Stored data |
(** * Artifact panel and chat query effect of ai-chat

    A shallow embedding of the state logic of
    [src/components/artifact/artifact.tsx] (component [PureArtifact]) and of
    the one-time query effect of the [Chat] component.

    React state cells become record fields, the SWR cache becomes a finite
    map from request keys to revision lists, and every handler is a function
    from the state of the render it was created in to the state after its
    updates were applied.  An asynchronous mutator runs to completion within
    the event that starts it; how its POST settles and what the clock reads
    are inputs.  Revalidation against the server ([mutateDocuments]) and the
    JSX are outside the model. *)

From Stdlib Require Import ZArith.
From stdpp Require Import base option list strings gmap.

Local Open Scope Z_scope.

(** ** Data model *)

(** [artifactDefinitions] lists four definitions; [ArtifactKind] is the union
    of their [kind] fields. *)
Inductive ArtifactKind := KText | KCode | KImage | KSheet.

(** [UIArtifact["status"]]. *)
Inductive ArtifactStatus := Streaming | Idle.

(** The display mode cell, [useState<"edit" | "diff">]. *)
Inductive Mode := Edit | Diff.

(** The argument of [handleVersionChange]. *)
Inductive VersionChange := Next | Prev | Toggle | Latest.
Lemma featuredClose_fails (b s : jsstring) :
  closeFails true gridComment b = true -> featuredClose (b ++ s) = None.
Proof. exact (closeFails_sound true gridComment b s). Qed.

Lemma gridClose_fails (b s : jsstring) :
  closeFails false (u "</section>") b = true -> gridClose (b ++ s) = None.
Proof. exact (closeFails_sound false (u "</section>") b s). Qed.

Lemma failsAll_dead {A} (m : jsstring -> option A) (f : jsstring -> bool) :
  (forall b s, f b = true -> m (b ++ s) = None) ->
  forall x y s, failsAll f x y = true -> deadFor m x (y ++ s).
Proof.
  intros F x y s; induction x as [|c x IH]; intros H a b E N.
  - symmetry in E; apply app_eq_nil in E as [_ ->]; congruence.
  - cbn [failsAll] in H; apply andb_true_iff in H as [H1 H2].
    destruct a as [|c' a]; cbn [app] in E.
    + subst b; rewrite app_assoc; apply F, H1.
    + injection E as _ E; now apply (IH H2 a b).
Qed.

Lemma failsAll_always {A} (m : jsstring -> option A) (f : jsstring -> bool) :
  (forall b s, f b = true -> m (b ++ s) = None) ->
  forall x, failsAll f x [] = true -> deadAlways m x.
Proof. intros F x H s; exact (failsAll_dead m f F x [] s H). Qed.

Lemma deadAlways_inert {A} (m : jsstring -> option A) (p x : jsstring) :
  (forall t, startsWith p t = false -> m t = None) ->
  inertFor p x -> deadAlways m x.
Proof. intros M I s a b E N; apply M, (I a b s E N). Qed.
(** One pass of the body of the loops over the neighbours, in the search
    with display beside the search without. *)
Lemma relax_neighbour_shown u gu c m s sv s1 :
  inv g0 st tg (Some (u, gu)) s -> edge g0 u m c -> shown s sv ->
  relax_neighbour false u c m s = Ok tt s1 ->
  exists sv1, relax_neighbour true u c m sv = Ok tt sv1 /\ shown s1 sv1.
Proof.
  intros Hinv He Hshown Hrun. destruct s as [g q C], sv as [gv qv Cv].
  pose proof Hshown as [Hq HC Hco Hro Hwi Hhe Hsta Htar Hsol Hwfv Hnodes].
  cbn [s_grid s_opened s_closed] in *. subst qv Cv.
  pose proof (inv_static _ _ _ _ _ Hinv) as Hs.
  pose proof (inv_wf _ _ _ _ _ Hinv) as Hwf.
  cbn [s_grid s_opened s_closed] in *.
  destruct (inv_cur _ _ _ _ _ Hinv u gu eq_refl) as (HuC & Huq & Hgu & Huopt).
  cbn [s_grid s_opened s_closed] in *.
  apply gcost_Some in Hgu as (nu & Hnu & Hnug).
  assert (exists nm, node_at g m = Some nm) as [nm Hnm].
  { destruct He as (_ & (n0 & Hn0 & _) & _).
    apply (same_static_valid g0 g m Hs). by exists n0. }
  assert (m <> u) as Hmu by (intros ->; by eapply edge_irrefl).
  pose proof (static_h_cost g0 tg heuristic_set g m nm Hs Hnm) as Hh.
  assert (node_at gv u = Some (display C u nu)) as Hnuv by (by rewrite Hnodes, Hnu).
  assert (node_at gv m = Some (display C m nm)) as Hnmv by (by rewrite Hnodes, Hnm).
  rewrite (relax_neighbour_unfold false g q C u m c gu nu nm) in Hrun by done.
  rewrite (relax_neighbour_unfold true gv q C u m c gu (display C u nu)
             (display C m nm)) by done.
  rewrite relax_g_cost_display.
  destruct (snd (relax_g_cost nm (gu + c))) eqn:Himp.
  - (* the g-cost of [m] is overwritten *)
    assert (m ∉ C) as HmC.
    { intros HmC. destruct (inv_closed _ _ _ _ _ Hinv m HmC) as (_ & gm & Hgm & Hopt & _).
      cbn [s_grid] in *. unfold gcost in Hgm. rewrite Hnm in Hgm.
      assert (gm <= gu + c) as Hle.
      { apply Hopt. eapply reach_step; [|done].
        apply (inv_reach _ _ _ _ _ Hinv). apply gcost_Some. eauto. }
      unfold relax_g_cost in Himp. rewrite Hgm in Himp.
      destruct (Z.ltb_spec (gu + c) gm); [lia|done]. }
    set (n1 := with_g_cost nm (gu + c)) in *.
    set (n2 := set_prev n1 u) in *.
    set (g2 := set_node (set_node g m n1) m n2) in *.
    set (n1v := with_g_cost (display C m nm) (gu + c)).
    set (n2v := set_prev n1v u).
    set (g2v := set_node (set_node gv m n1v) m n2v).
    assert (forall p, node_at g2 p = if decide (p = m) then Some n2 else node_at g p)
      as Hnode2.
    { intros p. unfold g2. rewrite node_at_set_node.
      - case_decide; [done|]. rewrite node_at_set_node by (by exists nm).
        by rewrite decide_False.
      - unfold valid. rewrite node_at_set_node by (by exists nm).
        rewrite decide_True by done. eauto. }
    assert (forall p, node_at g2v p = if decide (p = m) then Some n2v else node_at gv p)
      as Hnode2v.
    { intros p. unfold g2v. rewrite node_at_set_node.
      - case_decide; [done|]. rewrite node_at_set_node by (by eexists).
        by rewrite decide_False.
      - unfold valid. rewrite node_at_set_node by (by eexists).
        rewrite decide_True by done. eauto. }
    assert (grid_wf g2v) as Hwf2v.
    { unfold g2v. apply (grid_wf_set_node _ m n1v); try done.
      - by apply (grid_wf_set_node gv m (display C m nm)).
      - rewrite node_at_set_node by (by eexists). by rewrite decide_True. }
    unfold bind at 1 in Hrun. unfold bind at 1.
    unfold on_opened at 1 in Hrun. unfold on_opened at 1.
    cbn [s_grid s_opened s_closed] in *.
    rewrite element_exists_spec in Hrun by done.
    rewrite element_exists_spec by done.
    assert (on_grid (f_cost_of m) (mkSearch g2 q C)
            = Ok (octile m tg + (gu + c)) (mkSearch g2 q C)) as Hf.
    { apply (on_grid_f_cost_of _ _ _ _ n2); [|done|done].
      by rewrite Hnode2, decide_True. }
    assert (on_grid (f_cost_of m) (mkSearch g2v q C)
            = Ok (octile m tg + (gu + c)) (mkSearch g2v q C)) as Hfv.
    { apply (on_grid_f_cost_of _ _ _ _ n2v); [|done|done].
      by rewrite Hnode2v, decide_True. }
    destruct (contents q !! m) as [km|] eqn:Hkm.
    + (* in the queue *)
      rewrite bool_decide_eq_true_2 in Hrun by eauto.
      rewrite bool_decide_eq_true_2 by eauto.
      unfold bind at 1 in Hrun. unfold bind at 1. rewrite Hf in Hrun. rewrite Hfv.
      unfold on_opened in Hrun |- *. cbn [s_grid s_opened s_closed] in *.
      destruct (decrease_key m (octile m tg + (gu + c)) q) as [[] q'|e q'|] eqn:Hdk;
        [|done..]. injection Hrun as <-.
      eexists. split; [reflexivity|].
      destruct (inv_keys _ _ _ _ _ Hinv m km Hkm) as (gm & Hgm & _).
      cbn [s_grid] in Hgm. unfold gcost in Hgm. rewrite Hnm in Hgm.
      split; cbn [s_grid s_opened s_closed]; try done.
      intros p. rewrite Hnode2v, Hnode2. case_decide; [subst p|apply Hnodes].
      simpl. f_equal. by apply (display_relaxed_known C m nm (gu + c) u gm).
    + (* not in the queue *)
      rewrite bool_decide_eq_false_2 in Hrun by (by intros [? ?]).
      rewrite bool_decide_eq_false_2 by (by intros [? ?]).
      unfold bind at 1 in Hrun. unfold bind at 1. rewrite Hf in Hrun. rewrite Hfv.
      unfold bind at 1 in Hrun. unfold bind at 1.
      unfold on_opened at 1 in Hrun. unfold on_opened at 1.
      cbn [s_grid s_opened s_closed] in *.
      destruct (insert (octile m tg + (gu + c)) m q) as [[] q'|e q'|] eqn:Hins;
        [|done..]. unfold ret in Hrun. injection Hrun as <-.
      assert (node_at g2v m = Some n2v) as Hn2v by (by rewrite Hnode2v, decide_True).
      rewrite (on_grid_update_node _ _ _ _ _ _ Hn2v).
      eexists. split; [reflexivity|].
      assert (n_g_cost nm = None) as Hnone.
      { destruct (n_g_cost nm) as [gm|] eqn:Hgm; [|done]. exfalso.
        destruct (inv_seen _ _ _ _ _ Hinv m gm) as [?|[[? Hin]|(? & [= ? _])]];
          cbn [s_grid s_opened s_closed] in *; try done; try congruence.
        apply gcost_Some. eauto. }
      split; cbn [s_grid s_opened s_closed]; try done.
      * destruct (make_open_static n2v) as (? & ? & ?).
        by apply (grid_wf_set_node g2v m n2v).
      * intros p. rewrite node_at_set_node by (by eexists). rewrite Hnode2.
        case_decide; [subst p|by rewrite Hnode2v, decide_False].
        simpl. f_equal. by apply display_relaxed_new.
  - (* the g-cost of [m] stays *)
    injection Hrun as <-. by exists (mkSearch gv q C).
Qed.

To do |
Using the records above, copy every line that has the word "Require" in it.

Result of this exercise |
From Stdlib Require Import ZArith.
From stdpp Require Import base option list strings gmap.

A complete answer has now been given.